Monday, December 15, 2003


One of the things I want to do with this blog is to write descriptions of all the untranslated manga I own, despite not having read most of them yet. (I'm a very slow reader of Japanese.) Manga is a lot more diverse than one would gather from what's been published in the U.S. so far, and despite the current boom that's not likely to change anytime soon. I'll start with a review I wrote a while ago of a manga I have read, Chibi Maruko-chan vol. 12. Since then I've bought three more volumes in the series, but I haven't read them yet.

Chibi Maruko-chan #12
by Sakura Momoko
Ribon Mascot Comics, 1994
ISBN4-08-853771-8, 390 yen

This was an unexpected pleasure. I'd purchased it out of curiosity, because I knew that the anime was tremendously popular and and long-running in Japan, but was unlikely to ever be brought to the US because, as a domestic comedy, it was considered "too Japanese" and lacking in appeal to foreign otakus. And I decided to read it because I wanted to read something with furigana. Chibi Maruko-chan turns out to be something rare in American comics, and in Japanese comics too, judging from what I've seen at any rate: a comic about an ordinary child doing ordinary things.

Sakura Maruko is not an angel like the card-capturing Sakura, or a terror like Crayon Shin-chan or Calvin; nor is she a surrogate adult like the children in many American comic strips. Nor is she constantly having adventures, or coming up with wacky schemes. And while I've seen complaints that the anime is too cute, the manga's Maruko-chan is no cuter than the average eight-year-old. In fact she is just an average third-grade girl: sometimes good-hearted, more often self-centered, but usually cheerful. The book is made up of ten self-contained stories, each sixteen pages long. Based on Sakura Momoko's own childhood experiences, these stories revolve around small incidents played out realistically. In one, for example, Maruko sneaks a peek at her sister's "exchange diary" while starting one of her own with a friend; in another, she forgets various things she's supposed to bring to school and has to ask members of her family to bring them. Often, Maruko ends up in an embarrassing situation due to her own thoughtlessness, but the comic isn't out to teach lessons. The stories aim for gentle humor rather than big laughs, but the realism with which Maruko is portrayed makes them quite enjoyable.

Of the supporting characters, the most memorable, at least in this volume, is Maruko's grandfather, a foolish old man who dotes on Maruko. He indulges her in whatever she suggests; but since his judgment is no better than hers, the results are often unfortunate. Other major characters include Maruko's mother and sister, for whom Maruko is a trial and a pest respectively. We also see a lot of Maruko's classmates, but by and large they don't really come into focus as characters in this volume.

The art is unlike any other manga I've seen, whether shounen, shoujo, or four-panel strips like Sazae-san. Simply drawn, with large round heads and small eyes, the children look more like Peanuts characters than like the big-eyed kawaii children of most manga; and while Sakura's art is not as good as Charles Schulz's, it's much better than the average American comic strip today. The layouts, too, are straightforward, with a lot of panels per page.

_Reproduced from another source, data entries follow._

(** [getProjectManifestByCoordinates(land)] *)
Definition getProjectManifestByCoordinates (land : string)
  : M World (option SerializedSceneState) :=
  identity <- getIdentity ;;
  newProject <- call (GetBuilderManifestFromLandCoordinates land)
                  (fun h => api_getBuilderManifestFromLandCoordinates env h land identity) ;;
  match newProject with
  | Some newProject =>
      emit (SendBuilderProjectInfo
              (title (project newProject)) (description (project newProject)) false) ;;
      modify (set_builderManifest (Some newProject)) ;;
      src <- gets (fun w => source (sceneJsonData w)) ;;
      modify (set_transformTranslator src) ;;
      translatedManifest <-
        lift (fromBuildertoStateDefinitionFormat env (scene newProject) src) ;;
      ret (Some (serializeSceneState env translatedManifest))
  | None => ret None
  end.

(** [createProjectWithCoords(coordinates)] *)
Definition createProjectWithCoords (coordinates : string) : M World bool :=
  identity <- getIdentity ;;
  newProject <- call (ApiCreateProjectWithCoords coordinates)
                  (fun h => api_createProjectWithCoords env h coordinates identity) ;;
  emit (SendBuilderProjectInfo
          (title (project newProject)) (description (project newProject)) true) ;;
  modify (set_builderManifest (Some newProject)) ;;
  src <- gets (fun w => source (sceneJsonData w)) ;;
  modify (set_transformTranslator src) ;;
  ret true.

(** [saveSceneState(serializedSceneState)] *)
Definition saveSceneState (serializedSceneState : SerializedSceneState)
  : M World DeploymentResult :=
  try_catch
    (sceneState <- lift (deserializeSceneState env serializedSceneState) ;;
     current <- gets builderManifest ;;
     translator <- gets transformTranslator ;;
     manifest <- call ToBuilderFromStateDefinitionFormat
                   (fun h => toBuilderFromStateDefinitionFormat env h sceneState
                               current translator) ;;
     identity <- getIdentity ;;
     call (UpdateProjectManifest manifest)
       (fun h => api_updateProjectManifest env h manifest identity) ;;
     ret {| ok := true; error := None |})
    (fun e =>
       emit (LogError "Saving manifest failed" (toString e)) ;;
       ret {| ok := false; error := Some (toString e) |}).

(** [private updateProjectDetails(sceneState, sceneName, sceneDescription,
    thumbnailBlob)].  The title and the description are written in place
    into the project of the manifest that the translator returned.  The
    translator was handed [this.builderManifest]; when the project it
    returned is the very object held there, the two writes are writes to
    the controller's manifest as well. *)
Definition updateProjectDetails (sceneState : SerializedSceneState)
    (sceneName sceneDescription : string) (thumbnailBlob : Blob) : M World unit :=
  deserializedSceneState <- lift (deserializeSceneState env sceneState) ;;
  current <- gets builderManifest ;;
  translator <- gets transformTranslator ;;
  translated <- call ToBuilderFromStateDefinitionFormat
                  (fun h => toBuilderFromStateDefinitionFormat env h
                              deserializedSceneState current translator) ;;
  shared <- gets (fun w => shares_project env (trace w)) ;;
  (* Update the project info *)
  let manifest := set_title_description sceneName sceneDescription translated in
  (if shared then
     modify (fun w =>
       set_builderManifest
         (option_map (set_title_description sceneName sceneDescription)
                     (builderManifest w)) w)
   else ret tt) ;;
  identity <- getIdentity ;;
  call (UpdateProjectManifest manifest)
    (fun h => api_updateProjectManifest env h manifest identity) ;;
  identity' <- getIdentity ;;
  call (UpdateProjectThumbnail (project_id (project manifest)) thumbnailBlob)
    (fun h => api_updateProjectThumbnail env h
                (project_id (project manifest)) thumbnailBlob identity').

(** [saveProjectInfo(sceneState, projectName, projectDescription,
    projectScreenshot)] *)
Definition saveProjectInfo (sceneState : SerializedSceneState)
    (projectName projectDescription projectScreenshot : string) : M World bool :=
  try_catch
    (thumbnailBlob <- lift (base64ToBlob env projectScreenshot) ;;
     updateProjectDetails sceneState projectName projectDescription thumbnailBlob ;;
     ret true)
    (fun e =>
       emit (LogError "Project details updating failed" (toString e)) ;;
       ret false).

(** The loop shared by [getAllBuilderAssets] and [getAllAssets]: the ids of
    the GLTF shape components whose [assetId] is truthy, in a [Set]. *)
Definition add_entity_assetIds (assetIds : list AssetId) (entity : SerializedEntity)
  : list AssetId :=
  fold_left
    (fun s c => match assetId (value c) with
                | Some a => set_add a s
                | None => s
                end)
    (filter (fun c => Z.eqb (type c) (GLTF_SHAPE env) && truthy_assetId (value c))
            (components entity))
    assetIds.

Definition collectAssetIds (state : SerializedSceneState) : list AssetId :=
  fold_left add_entity_assetIds (entities state) [].

(** [private getAllBuilderAssets(state)] *)
Definition getAllBuilderAssets (state : SerializedSceneState)
  : M World (list BuilderAsset) :=
  let ids := collectAssetIds state in
  call (GetBuilderAssets ids) (fun h => api_getBuilderAssets env h ids).

(** [private getAllAssets(state)] *)
Definition getAllAssets (state : SerializedSceneState) : M World (JsMap Asset) :=
  let ids := collectAssetIds state in
  call (GetConvertedAssets ids) (fun h => api_getConvertedAssets env h ids).

(** [sendAssetsToRenderer(state)] *)
Definition sendAssetsToRenderer (state : SerializedSceneState) : M World string :=
  assets <- getAllBuilderAssets state ;;
  emit (SendSceneAssets assets) ;;
  ret "OK".

(** The path-to-url map that [downloadAssetFiles] gathers. *)
Definition add_asset_mappings (allMappings : JsMap string) (asset : Asset)
  : JsMap string :=
  fold_left
    (fun m fh => map_set (MODELS_FOLDER (CONTENT_PATH env) ++ "/" ++ file fh)
                         (baseUrl asset ++ "/" ++ hash fh) m)
    (mappings asset) allMappings.

Definition gatherMappings (assets : JsMap Asset) : JsMap string :=
  fold_left add_asset_mappings (map_values assets) [].

(** One download task: the [async] callback of the [map].  The response
    is read whatever its status: the task does not look at [response.ok]. *)
Definition download (entry : string * string) : M World (string * Buffer) :=
  let (path, url) := entry in
  response <- call (Fetch url) (fun h => fetch env h url) ;;
  blob <- call (ResponseBlob url) (fun h => response_blob env h response) ;;
  buffer <- call (BlobToBuffer blob) (fun h => blobToBuffer env h blob) ;;
  ret (path, buffer).

(** [private downloadAssetFiles(assets)] *)
Definition downloadAssetFiles (assets : JsMap Asset) : M World (JsMap Buffer) :=
  result <- promise_all (fun w => first_rejection env (trace w))
              (List.map download (gatherMappings assets)) ;;
  ret (map_of_entries result).

Definition or_else {A} (o : option A) (d : A) : A :=
  match o with Some a => a | None => d end.

(** The [source] block of the deployment metadata. *)
Definition sourceMetadata (projectId : string) (j : SceneJson)
  : SceneDeploymentSourceMetadata :=
  {| origin := "builder-in-world";
     version := 1;
     projectId := projectId;
     md_rotation :=
       or_else (match source j with Some s => rotation s | None => None end) "east";
     md_layout :=
       or_else (match source j with Some s => layout s | None => None end)
               (getLayoutFromParcels env (scene_parcels j));
     md_point :=
       or_else (match source j with Some s => point s | None => None end)
               (scene_base j) |}.

(** The fixed entries of the deployment bundle, in the order of the array
    literal. *)
Definition fixedFiles (storableFormat : StorableSceneState) (gameFile : string)
    (sceneJson : SceneJson) (thumbnail : Buffer) (assetsArray : list BuilderAsset)
  : list (string * Buffer) :=
  [ (DEFINITION_FILE (CONTENT_PATH env), JSON_stringify_storable env storableFormat);
    (BUNDLED_GAME_FILE (CONTENT_PATH env), gameFile);
    (SCENE_FILE (CONTENT_PATH env), JSON_stringify_sceneJson env sceneJson);
    (SCENE_THUMBNAIL (CONTENT_PATH env), thumbnail);
    (ASSETS (CONTENT_PATH env), JSON_stringify_assets env assetsArray) ].

Definition fixedPaths : list string :=
  [ DEFINITION_FILE (CONTENT_PATH env);
    BUNDLED_GAME_FILE (CONTENT_PATH env);
    SCENE_FILE (CONTENT_PATH env);
    SCENE_THUMBNAIL (CONTENT_PATH env);
    ASSETS (CONTENT_PATH env) ].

This volume has a sort of calendar theme, with each story taking place at a different time of year, from early in the school year through summer vacation. There's also a bonus story in which Maruko meets Coji-coji, another of Sakura's characters, and they go twenty years into the future to meet Maruko's future self in a story that's both funny and touching. I would definitely recommend this, and I look forward to buying more volumes in the series.

A note on readability: this is a children's comic (or an all-ages comic, at any rate), so all the kanji have furigana (though the print is small enough that the furigana are occasionally difficult to make out). Some colloquial contractions are used, but I was able to figure them out from the context. More of a problem, surprisingly, were the sentence structures, which were sometimes unexpectedly complex for a children's comic. But overall this was an easy read.